_Task_: Go to the line in the entries below that holds "0 <= b < ncl -> (forall" and repeat exactly from there through the line that holds "- apply elem_of_upto", inclusive.

(Dataset entries)
-=-=-=-=-
(* ===== verification/Clusters.v ===== *)
(** [ffs_clusteracct] keeps the cluster summary: the bit loops count the
    free blocks on either side of a block, capped at the longest cluster the
    summary distinguishes, and the three increments are what a change of one
    bit does to the counts of maximal runs. *)

From S2P Require Import Prelude Bitmap Superblock Cg CgSearch Runs Accounting.

(** ** The loops over the cluster map *)

Lemma land7 i : Z.land i (NBBY - 1) = i mod 8.
Proof. unfold NBBY. change (8 - 1) with (Z.ones 3). by rewrite Z.land_ones. Qed.

Lemma test_bit b i : 0 <= i -> (Z.land b (Z.shiftl 1 (i mod 8)) =? 0) = negb (Z.testbit b (i mod 8)).
Proof. intros Hi. apply land_pow2_eqb, Z.mod_pos_bound. lia. Qed.

Lemma cluster_forw_count m lo hi :
  0 <= lo ->
  cluster_forw m (upto lo hi 1) (lo / 8 + 1) (zget m (lo / 8)) (Z.shiftl 1 (lo mod 8)) =
  count_while (is_free m) (upto lo hi 1).
Proof.
  remember (Z.to_nat (hi - lo)) as n eqn:Hn. revert lo Hn.
  induction n as [|n IH]; intros lo Hn Hlo; [by rewrite upto_nil by lia|].
  rewrite upto_cons by lia. cbn [cluster_forw count_while].
  rewrite test_bit by done. fold (is_free m lo). destruct (is_free m lo) eqn:E; [cbn [negb]|done].
  rewrite <- (IH (lo + 1)) by lia. rewrite land7. change (NBBY - 1) with 7.
  destruct (Z.eqb_spec (lo mod 8) 7) as [H7|H7]; cbn [negb]; do 2 f_equal.
  - dlia.
  - by replace ((lo + 1) / 8) with (lo / 8 + 1) by dlia.
  - by replace ((lo + 1) mod 8) with 0 by dlia.
  - dlia.
  - by replace ((lo + 1) / 8) with (lo / 8) by dlia.
  - replace ((lo + 1) mod 8) with (lo mod 8 + 1) by dlia.
    pose proof (Z.mod_pos_bound lo 8). by rewrite Z.shiftl_shiftl by lia.
Qed.

Lemma cluster_back_count m hi lo :
  0 <= lo -> 0 <= hi ->
  cluster_back m (downto hi lo 1) (hi / 8 - 1) (zget m (hi / 8)) (Z.shiftl 1 (hi mod 8)) =
  count_while (is_free m) (downto hi lo 1).
Proof.
  remember (Z.to_nat (hi + 1 - lo)) as n eqn:Hn. revert hi Hn.
  induction n as [|n IH]; intros hi Hn Hlo Hhi; [by rewrite downto_nil by lia|].
  rewrite downto_cons by lia. cbn [cluster_back count_while].
  rewrite test_bit by done. fold (is_free m hi). destruct (is_free m hi) eqn:E; [cbn [negb]|done].
  destruct (Z.ltb_spec (hi - 1) 0) as [H0|H0].
  { rewrite (downto_nil (hi - 1)) by lia. cbn. by repeat case_match. }
  rewrite <- (IH (hi - 1)) by lia. rewrite land7. change (NBBY - 1) with 7.
  destruct (Z.eqb_spec (hi mod 8) 0) as [H7|H7]; cbn [negb]; do 2 f_equal.
  - dlia.
  - by replace ((hi - 1) / 8) with (hi / 8 - 1) by dlia.
  - by replace ((hi - 1) mod 8) with 7 by dlia.
  - dlia.
  - by replace ((hi - 1) / 8) with (hi / 8) by dlia.
  - replace ((hi - 1) mod 8) with (hi mod 8 - 1) by dlia.
    pose proof (Z.mod_pos_bound hi 8). by rewrite Z.shiftr_shiftl_l by lia.
Qed.

(** ** The summary of one group *)

Record wf_clusters (g : geometry) (c : cg) : Prop := {
  wcl_n : cg_nclusterblks c = cg_ndblk c / fs_frag g;
  wcl_len : cg_nclusterblks c <= 8 * zlen (cg_clustersfree c);
  wcl_sumlen : fs_contigsumsize g < zlen (cg_clustersum c);
  wcl_free : forall b, 0 <= b < cg_nclusterblks c ->
    is_free (cg_clustersfree c) b = block_avail (fs_frag g) (cg_blksfree c) (b * fs_frag g);
  wcl_sum : forall k, 1 <= k <= fs_contigsumsize g ->
    zget (cg_clustersum c) k =
    run_weight (w_cl (fs_contigsumsize g) k) (is_free (cg_clustersfree c)) 0 (cg_nclusterblks c) }.

Section Acct.
Context (g : geometry) (c : cg).
#[local] Abbreviation S := (fs_contigsumsize g).
#[local] Abbreviation ncl := (cg_nclusterblks c).

(** The two capped counts of [ffs_clusteracct] around block [b]. *)
Definition clusters_forw (m : list Z) (b : Z) : Z :=
  Z.min (count_while (is_free m) (upto (b + 1) ncl 1)) S.
Definition clusters_back (m : list Z) (b : Z) : Z :=
  Z.min (count_while (is_free m) (downto (b - 1) 0 1)) S.

Lemma clusters_forw_eq m b :
  0 <= b < ncl -> 0 < S ->
  cluster_forw m (upto (b + 1) (if ncl <=? b + 1 + S then ncl else b + 1 + S) 1)
    (Z.quot (b + 1) NBBY + 1) (zget m (Z.quot (b + 1) NBBY))
    (Z.shiftl 1 (Z.rem (b + 1) NBBY)) = clusters_forw m b.
Proof.
  intros Hb HS. unfold NBBY. rewrite Z.quot_div_nonneg, Z.rem_mod_nonneg by lia.
  rewrite cluster_forw_count by lia. unfold clusters_forw.
  rewrite <- count_up_capped by lia. do 2 f_equal. destruct (Z.leb_spec ncl (b + 1 + S)); lia.
Qed.

Lemma clusters_back_eq m b :
  0 <= b < ncl -> 0 < S ->
  cluster_back m (downto (b - 1) ((if b - 1 - S <? 0 then -1 else b - 1 - S) + 1) 1)
    (Z.quot (b - 1) NBBY - 1) (zget m (Z.quot (b - 1) NBBY))
    (Z.shiftl 1 (Z.rem (b - 1) NBBY)) = clusters_back m b.
Proof.
  intros Hb HS. unfold clusters_back. destruct (Z.eqb_spec b 0) as [->|].
  { rewrite !downto_nil by (try case_match; lia). cbn. lia. }
  unfold NBBY. rewrite Z.quot_div_nonneg, Z.rem_mod_nonneg by lia.
  rewrite cluster_back_count by (try destruct (Z.ltb_spec (b - 1 - S) 0); lia).
  rewrite <- count_down_capped by lia. do 2 f_equal.
  destruct (Z.ltb_spec (b - 1 - S) 0); lia.
Qed.

Context (Hs : 0 < S).

(** [ffs_clusteracct] in terms of the counts. *)
Lemma ffs_clusteracct_eq x b a :
  fragstoblks g x = b -> 0 <= b < ncl ->
  ffs_clusteracct g c x a =
  let m := if 0 <? a then bit_set (cg_clustersfree c) b else bit_clr (cg_clustersfree c) b in
  let forw := clusters_forw m b in
  let back := clusters_back m b in
  let sum := tally (cg_clustersum c) (Z.min (back + forw + 1) S) a in
  let sum := if 0 <? back then tally sum back (- a) else sum in
  let sum := if 0 <? forw then tally sum forw (- a) else sum in
  set_clusters c sum m.
Proof using Hs.
  intros Hx Hb. unfold ffs_clusteracct. rewrite Hx. destruct (Z.leb_spec S 0); [lia|].
  cbv zeta. rewrite clusters_forw_eq, clusters_back_eq by done. unfold tally.
  set (m := if 0 <? a then _ else _).
  replace (if S <? clusters_back m b + clusters_forw m b + 1 then S
           else clusters_back m b + clusters_forw m b + 1)
    with (Z.min (clusters_back m b + clusters_forw m b + 1) S); [done|].
  destruct (Z.ltb_spec S (clusters_back m b + clusters_forw m b + 1)); lia.
Qed.

Lemma clusters_bounds m b :
  0 <= b < ncl -> 0 <= clusters_forw m b <= S /\ 0 <= clusters_back m b <= S.
Proof using Hs.
  intros Hb. unfold clusters_forw, clusters_back.
  pose proof (count_while_up (is_free m) (b + 1) ncl ltac:(lia)) as (H1 & _).
  pose proof (count_while_down (is_free m) (b - 1) 0 ltac:(lia)) as (H2 & _). lia.
Qed.

(** What a change of bit [b] does to the number of runs of size [k]. *)
Lemma clusters_weight m m' b k :
  0 <= b < ncl -> 1 <= k <= S ->
  is_free m b = true ->
  (forall i, is_free m' i = is_free m i && negb (i =? b)) ->
  run_weight (w_cl S k) (is_free m') 0 ncl =
  run_weight (w_cl S k) (is_free m) 0 ncl
    - (if Z.min (clusters_back m b + clusters_forw m b + 1) S =? k then 1 else 0)
    + (if clusters_back m b =? k then 1 else 0)
    + (if clusters_forw m b =? k then 1 else 0).
Proof using Hs.
  intros Hb Hk Hset Hclr.
  pose proof (run_around_exists (is_free m) 0 ncl b 1 ltac:(lia) ltac:(lia) ltac:(lia)) as Hr.
  rewrite Z.add_0_l in Hr.
  rewrite (run_weight_split (w_cl S k) _ (is_free m') _ _ b 1 _ _) by
    first [exact Hr
      | unfold w_cl; destruct (Z.eqb_spec (Z.min 0 S) k); lia
      | intros i Hi; rewrite Hclr; replace i with b by lia; by rewrite Hset, Z.eqb_refl
      | intros i _ Hi; rewrite Hclr, (proj2 (Z.eqb_neq i b)) by lia; by rewrite andb_true_r].
  destruct Hr as [_ [Hl0 Hl] [Hh0 Hh] _ _ _ _].
  unfold clusters_back, clusters_forw, w_cl.
  replace (Z.min (count_while (is_free m) (downto (b - 1) 0 1) + 1 +
                  count_while (is_free m) (upto (b + 1) ncl 1)) S)
    with (Z.min (Z.min (count_while (is_free m) (downto (b - 1) 0 1)) S +
                 Z.min (count_while (is_free m) (upto (b + 1) ncl 1)) S + 1) S) by lia. done.
Qed.

(** The counts do not see the bit they are taken around. *)
Lemma clusters_same m m' b :
  0 <= b < ncl -> (forall i, i <> b -> is_free m' i = is_free m i) ->
  clusters_forw m' b = clusters_forw m b /\ clusters_back m' b = clusters_back m b.
Proof using Type.
  intros Hb He. unfold clusters_forw, clusters_back.
  split; f_equal; apply count_while_ext; intros i Hi; apply He.
  - apply elem_of_upto in Hi as (k & ? & -> & ?); lia.
  - apply elem_of_downto in Hi as (k & ? & -> & ?); lia.
Qed.

End Acct.

(** The three increments, as one equation for entry [k]. *)
Lemma cluster_sum_entry sum S back forw a k X :
  S < zlen sum -> 0 <= back <= S -> 0 <= forw <= S -> 1 <= k <= S ->
  zget sum k = s32 X ->
  zget
    (let sum := tally sum (Z.min (back + forw + 1) S) a in
     let sum := if 0 <? back then tally sum back (- a) else sum in
     if 0 <? forw then tally sum forw (- a) else sum) k =
  s32 (X + a * ((if Z.min (back + forw + 1) S =? k then 1 else 0)
                - (if back =? k then 1 else 0) - (if forw =? k then 1 else 0))).
Proof.
  intros HS Hb Hf Hk HX. cbv zeta.
  assert (forall l i x Y, zlen l = zlen sum -> 0 <= i <= S -> zget l k = s32 Y ->
            zget (if 0 <? i then tally l i x else l) k = s32 (Y + if i =? k then x else 0)) as Hstep.
  { intros l i x Y Hl Hi HY. destruct (Z.ltb_spec 0 i); [apply zget_tally; [lia|done]|].
    destruct (Z.eqb_spec i k); [lia|]. by rewrite Z.add_0_r. }
  erewrite Hstep; [|by case_match; rewrite ?zlen_tally|lia|].
  2: { apply Hstep; [by rewrite zlen_tally|lia|]. apply zget_tally; [lia|exact HX]. }
  f_equal. destruct (_ =? k), (back =? k), (forw =? k); lia.
Qed.

Lemma run_weight_cl_bounds S k f n :
  1 <= k -> 0 <= S -> 0 <= n -> 0 <= run_weight (w_cl S k) f 0 n <= n.
Proof.
  intros Hk HS Hn. split.
  - apply run_weight_nonneg. intros r _. unfold w_cl. case_match; lia.
  - apply run_weight_le; [done|]. intros r Hr. unfold w_cl. case_match; lia.
Qed.

Section Preserve.
Context (g : geometry) (Hg : wf_geometry g) (HS : 0 < fs_contigsumsize g).
#[local] Abbreviation S := (fs_contigsumsize g).

(** Block [b] of the map changed from not free to free ([a = 1]) or back
    ([a = -1]), the other blocks unchanged. *)
Record block_flipped (map map' : list Z) (b a : Z) : Prop := {
  bf_sign : a = 1 \/ a = -1;
  bf_old : block_avail (fs_frag g) map (b * fs_frag g) = negb (0 <? a);
  bf_new : block_avail (fs_frag g) map' (b * fs_frag g) = (0 <? a);
  bf_other : forall k, k <> b ->
    block_avail (fs_frag g) map' (k * fs_frag g) = block_avail (fs_frag g) map (k * fs_frag g) }.

(** The weight of every cluster size after the bit of [b] changed. *)
Lemma cluster_weight_flip c b a m k :
  cg_nclusterblks c <= 8 * zlen (cg_clustersfree c) ->
  0 <= b < cg_nclusterblks c -> a = 1 \/ a = -1 -> 1 <= k <= S ->
  m = (if 0 <? a then bit_set (cg_clustersfree c) b else bit_clr (cg_clustersfree c) b) ->
  is_free (cg_clustersfree c) b = negb (0 <? a) ->
  (forall i, is_free m i = if i =? b then 0 <? a else is_free (cg_clustersfree c) i) /\
  run_weight (w_cl S k) (is_free m) 0 (cg_nclusterblks c) =
  run_weight (w_cl S k) (is_free (cg_clustersfree c)) 0 (cg_nclusterblks c)
  + a * ((if Z.min (clusters_back g m b + clusters_forw g c m b + 1) S =? k then 1 else 0)
         - (if clusters_back g m b =? k then 1 else 0)
         - (if clusters_forw g c m b =? k then 1 else 0)).
Proof using HS.
  intros Hlen Hb Ha Hk Hm Hold.
  assert (in_map (cg_clustersfree c) b) as Hin by (unfold in_map; lia).
  assert (forall i, is_free m i = if i =? b then 0 <? a else is_free (cg_clustersfree c) i) as Hbits.
  { intros i. rewrite Hm. destruct Ha as [-> | ->]; cbn [Z.ltb Z.compare].
    - rewrite bit_set_free by done. by destruct (i =? b).
    - rewrite bit_clr_free by done. by destruct (i =? b). }
  split; [done|]. clear Hm.
  assert (forall i, i <> b -> is_free m i = is_free (cg_clustersfree c) i) as Hsame.
  { intros i Hi. by rewrite Hbits, (proj2 (Z.eqb_neq i b)). }
  destruct Ha as [-> | ->]; cbn [Z.ltb Z.compare negb] in *.
  - rewrite (clusters_weight g c HS m (cg_clustersfree c) b k); [lia|done|done|..].
    + by rewrite Hbits, Z.eqb_refl.
    + intros i. rewrite Hbits. destruct (Z.eqb_spec i b) as [->|]; [by rewrite Hold|].
      by rewrite andb_true_r.
  - destruct (clusters_same g c m (cg_clustersfree c) b Hb) as [Hf Hbk].
    { intros i Hi. symmetry. by apply Hsame. }
    rewrite <- Hf, <- Hbk.
    rewrite (clusters_weight g c HS (cg_clustersfree c) m b k); [lia|done|done|done|].
    intros i. rewrite Hbits. destruct (Z.eqb_spec i b) as [->|]; [by rewrite andb_false_r|].
    by rewrite andb_true_r.
Qed.

Lemma ffs_clusteracct_wf c map b a :
  cg_nclusterblks c < 2 ^ 31 -> 0 <= b < cg_nclusterblks c ->
  block_flipped map (cg_blksfree c) b a ->
  wf_clusters g (set_blksfree c map) ->
  wf_clusters g (ffs_clusteracct g c (b * fs_frag g) a).
Proof using HS Hg.
  intros Hn Hb [Ha Hold Hnew Hoth] [Wn Wlen Wsl Wfree Wsum].
  cbn [set_blksfree cg_nclusterblks cg_clustersfree cg_clustersum cg_blksfree cg_ndblk] in *.
  rewrite (ffs_clusteracct_eq g c HS (b * fs_frag g) b a); [|rewrite fragstoblks_eq, Z.div_mul by (pose proof (frag_pos g Hg); done || lia); done|done].
  cbv zeta. set (m := if 0 <? a then _ else _).
  assert (zlen m = zlen (cg_clustersfree c)) as Hml
    by (unfold m; case_match; [apply zlen_bit_set|apply zlen_bit_clr]).
  pose proof (fun k Hk => cluster_weight_flip c b a m k Wlen Hb Ha Hk eq_refl
    ltac:(by rewrite Wfree)) as Hflip.
  destruct (clusters_bounds g c HS m b Hb) as [Hfb Hbb].
  constructor; cbn [set_clusters cg_nclusterblks cg_clustersfree cg_clustersum cg_blksfree cg_ndblk].
  - done.
  - by rewrite Hml.
  - by repeat (case_match; rewrite ?zlen_tally).
  - intros k Hk. destruct (Hflip 1 ltac:(lia)) as [Hbits _]. rewrite Hbits.
    destruct (Z.eqb_spec k b) as [->|Hne]; [by rewrite Hnew|]. by rewrite Hoth, Wfree.
  - intros k Hk. destruct (Hflip k Hk) as [_ Hw].
    pose proof (run_weight_cl_bounds S k (is_free (cg_clustersfree c)) (cg_nclusterblks c)
      ltac:(lia) ltac:(lia) ltac:(lia)).
    pose proof (run_weight_cl_bounds S k (is_free m) (cg_nclusterblks c)
      ltac:(lia) ltac:(lia) ltac:(lia)).
    rewrite (cluster_sum_entry _ S _ _ a k
      (run_weight (w_cl S k) (is_free (cg_clustersfree c)) 0 (cg_nclusterblks c)));
      [|lia|lia|lia|lia|].
    + rewrite <- Hw. apply s32_small. unfold in_s32. zify_pow. lia.
    + rewrite Wsum by done. symmetry. apply s32_small. unfold in_s32. zify_pow. lia.
Qed.

End Preserve.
-=-=-=-=-
_Exercise solution_:
  0 <= b < ncl -> (forall i, i <> b -> is_free m' i = is_free m i) ->
  clusters_forw m' b = clusters_forw m b /\ clusters_back m' b = clusters_back m b.
Proof using Type.
  intros Hb He. unfold clusters_forw, clusters_back.
  split; f_equal; apply count_while_ext; intros i Hi; apply He.
  - apply elem_of_upto in Hi as (k & ? & -> & ?); lia.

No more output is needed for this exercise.